By Alissa R. Ackerman, PhD, Alexa Sardina, PhD, & Kevin Lynch
In June 2018, four rape survivors of rape sat in an accountability circle for a man who had committed a rape 40 years prior. We, the authors of this piece, are two of those women, and the man who committed the rape. For over three hours, we grappled with topics related to our individual experiences with sexual harm. We did not know it at the time, but this accountability circle was the start of a journey that the three of us would take together.
For several years, Alissa has been participating in, facilitating, and writing about restorative justice as it relates to sexual harm. While restorative justice has gained popularity in general, few people advocate for its use in instances of sexual harm, despite evidence that it can be effective in helping survivors to heal and holding those who have harmed accountable. In 2016, Kevin had written a blog in the Huffington Post in which he admitted committing rape in his early 20s. Kevin had subsequently learned about the work Alissa was doing and asked her to organize a vicarious accountability circle for him. Alexa was one of the survivors who also participated. For Kevin and Alexa, the experience of that circle was enough to convince them that others should be made aware of the healing power of restorative justice and should be able to participate in restorative processes if they so choose.
Current criminal justice interventions do not prevent or decrease rates of sexual harm, nor do they address the needs of survivors. As such, the criminal legal process should not be the only avenue available to address sexual harm. Restorative justice offers a trauma-informed, humane approach to holding people accountable and providing opportunities for healing for all parties.
Restorative justice is a human-centered approach to repairing and preventing harm. It requires honesty and often difficult conversations between people who have experienced harm and those who have caused it. Restorative processes can take many forms, including one-on-one facilitated conversations and circle processes that provide everyone involved (and their support people) the opportunity to be seen and heard. Restorative justice allows people who have experienced harm to speak their truth and ask for their specific needs to be met. It requires people who have caused harm to fully acknowledge the harm they’ve caused by naming it, discussing their understanding of the impact of their actions, actively listening to the person, they harmed (or a proxy), and then making amends for that harm.
Some of the most common needs expressed by survivors of sexual harm include telling their story in their own way, understanding why the harm was perpetrated against them, having their harm and their pain acknowledged and hearing how future harmful behavior by the person who harmed them will be prevented. A restorative justice response encourages collaboration and reintegration of all parties, neither further coercing nor isolating either party, as our current criminal legal responses tend to do.
Not all survivors are willing to meet with the person who harmed them. Conversely, individuals who have been convicted of sexual offenses may not be allowed to meet the person they harmed. Vicarious restorative justice is an alternative model that brings people who have been harmed together with those who have harmed. However, these individuals are not parties to the same acts of sexual harm. The accountability circle in which we engaged is a prime example of vicarious restorative justice.
Much of the work Alissa has done using the vicarious restorative justice model has been done in treatment groups with people who have committed acts of sexual harm. Based on this work with over 500 individuals, she has come to understand the value of this process for use in clinical practice. As such, ATSA members may be interested in learning more about this process.

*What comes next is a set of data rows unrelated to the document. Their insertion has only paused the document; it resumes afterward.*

Lemma store_set (key path : string) (v : json) (result : object) :
  store key path v result = set result path (VJson (emitted key v)).
Proof.
  destruct v; cbn [store emitted]; try reflexivity.
  - destruct (includes timestampFields key && Number_gt0 n)%bool; reflexivity.
  - destruct (forallb simple items); reflexivity.
Qed.

Lemma emitted_primitive (key : string) (v : json) :
  is_JObj v = false -> primitive (VJson (emitted key v)) = true.
Proof.
  destruct v; cbn [emitted is_JObj primitive]; try reflexivity; try discriminate.
  destruct (includes timestampFields key && Number_gt0 n)%bool; reflexivity.
Qed.

(** No write of the transform has an object as its value. *)
Lemma leaves_not_object (obj : json) :
  forall parentKey, Forall (fun e : entry => is_JObj (snd e) = false) (leaves obj parentKey).
Proof.
  induction obj as [| b | n | s | items IH | members IH] using json_ind;
    intros parentKey; try constructor.
  cbn [leaves]. revert parentKey.
  induction IH as [|[key v] members Hv _ IHm]; intros parentKey; cbn [flat_map]; [constructor|].
  apply Forall_app. split; [|apply IHm].
  destruct v; cbn [fst snd]; try (constructor; [reflexivity | constructor]).
  apply Hv.
Qed.

Lemma entries_not_object (obj : json) (parentKey : string) :
  Forall (fun e : entry => is_JObj (snd e) = false) (entries obj parentKey).
Proof.
  unfold entries. induction (own_enumerable obj) as [|[key v] l IH]; cbn [flat_map]; [constructor|].
  apply Forall_app. split; [|exact IH].
  destruct v; cbn [member_entries fst snd]; try (constructor; [reflexivity | constructor]).
  apply leaves_not_object.
Qed.

Lemma flat_empty_object : flat empty_object.
Proof. split; [constructor | left; reflexivity]. Qed.

Lemma flat_set (o : object) (k : string) (v : value) :
  flat o -> primitive v = true -> flat (set o k v).
Proof.
  intros [Hprops Hproto] Hv. split.
  - apply Forall_forall. intros kv H. apply In_props_set in H. destruct H as [->|H].
    + exact Hv.
    + revert kv H. apply Forall_forall. exact Hprops.
  - destruct o as [p ps]. cbn [proto] in Hproto. unfold set, set_proto. cbn [proto props].
    destruct v as [| j | |]; try discriminate.
    destruct j; try discriminate;
      destruct Hproto as [-> | ->]; cbn [is_object];
      repeat match goal with
             | |- context [if ?b then _ else _] => destruct b
             end; cbn [proto]; auto.
Qed.

Lemma flat_writes (es : list entry) (result : object) :
  Forall (fun e : entry => is_JObj (snd e) = false) es ->
  flat result -> flat (fold_left write es result).
Proof.
  intros H; revert result; induction H as [|[[key path] v] es Hv _ IH]; intros result Hr.
  - exact Hr.
  - cbn [fold_left write]. apply IH. rewrite store_set.
    apply flat_set; [exact Hr | apply emitted_primitive; exact Hv].
Qed.

(** The transform keeps a record flat: it only adds primitive values, and
    the only prototype it can install is [null]. *)
Lemma flattenAndCleanObject_flat (obj : json) (parentKey : string) (result r : object) :
  flat result -> flattenAndCleanObject obj parentKey result = Normal r -> flat r.
Proof.
  intros Hr. rewrite flattenAndCleanObject_entries.
  destruct (shadowed obj); [discriminate|]. intros H; inversion H; subst r.
  apply flat_writes; [apply entries_not_object | exact Hr].
Qed.

Lemma flatten_proto (item : json) (r : object) :
  flatten item = Normal r -> proto r = ObjectPrototype \/ proto r = NullPrototype.
Proof.
  intros H. eapply flattenAndCleanObject_flat in H; [apply H | apply flat_empty_object].
Qed.

(** ** Paths *)

Lemma append_assoc (a b c : string) : (a ++ b) ++ c = a ++ (b ++ c).
Proof. induction a as [|x a IH]; simpl; [reflexivity | rewrite IH; reflexivity]. Qed.

Lemma length_append (a b : string) :
  String.length (a ++ b) = String.length a + String.length b.
Proof. induction a as [|x a IH]; simpl; [reflexivity | rewrite IH; reflexivity]. Qed.

Lemma truthy_append (a b : string) : truthy a = true -> truthy (a ++ b) = true.
Proof. destruct a; [discriminate | reflexivity]. Qed.

Lemma newKey_truthy (parentKey key : string) :
  truthy parentKey = true -> newKey parentKey key = parentKey ++ "." ++ key.
Proof. unfold newKey. intros ->. reflexivity. Qed.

Since the accountability circle, we participated in three years ago, together we have learned a lot about the value of restorative justice. For Alexa, the most important lesson was that people who experience sexual harm and those who perpetrate it have more in common than most people would believe. There is more that unites us than separates us. For Kevin, it was the realization both of the lasting harm he likely had caused, and of the power of accountability as a means of healing for survivors. For Alissa, it was the recognition that all people impacted by sexual harm could experience healing through restorative processes. Together, we have found that most people do not fully understand what restorative justice is, what it requires of people, or how they can participate in restorative processes if interested.
…. And we believe the time has come to take concrete steps to restore the world from sexual harm by making restorative justice inclusive of and accessible to more and more people and communities who are affected by it. Such steps might include developing a model for how to use it, training facilitators and practitioners to use it, helping communities, organizations, and institutions develop restorative processes, advocating for restorative justice, and taking steps to engage more people who have been harmed, as well as people who have been harmed.
Current criminal legal processes have failed to prevent sexual violence, to help survivors to heal, or to truly hold people accountable for the sexual harms they cause. The time has come to embrace restorative approaches to address all forms of sexual harm. This requires that we accept the complex dualities and contradictions that must be understood and mastered to restore the world from sexual harm. We believe that ending sexual harm requires that everyone be at the table.
*Alissa R. Ackerman, PhD is a criminal justice professor at California State University, Fullerton. Alexa Sardina, PhD is a criminal justice professor at California State University, Sacramento. Kevin Lynch is a consultant and writer in the nonprofit and social enterprise fields. Together they are co-founders of Ampersands Restorative Justice, an organization designed to brining restorative justice for sexual harm to scale.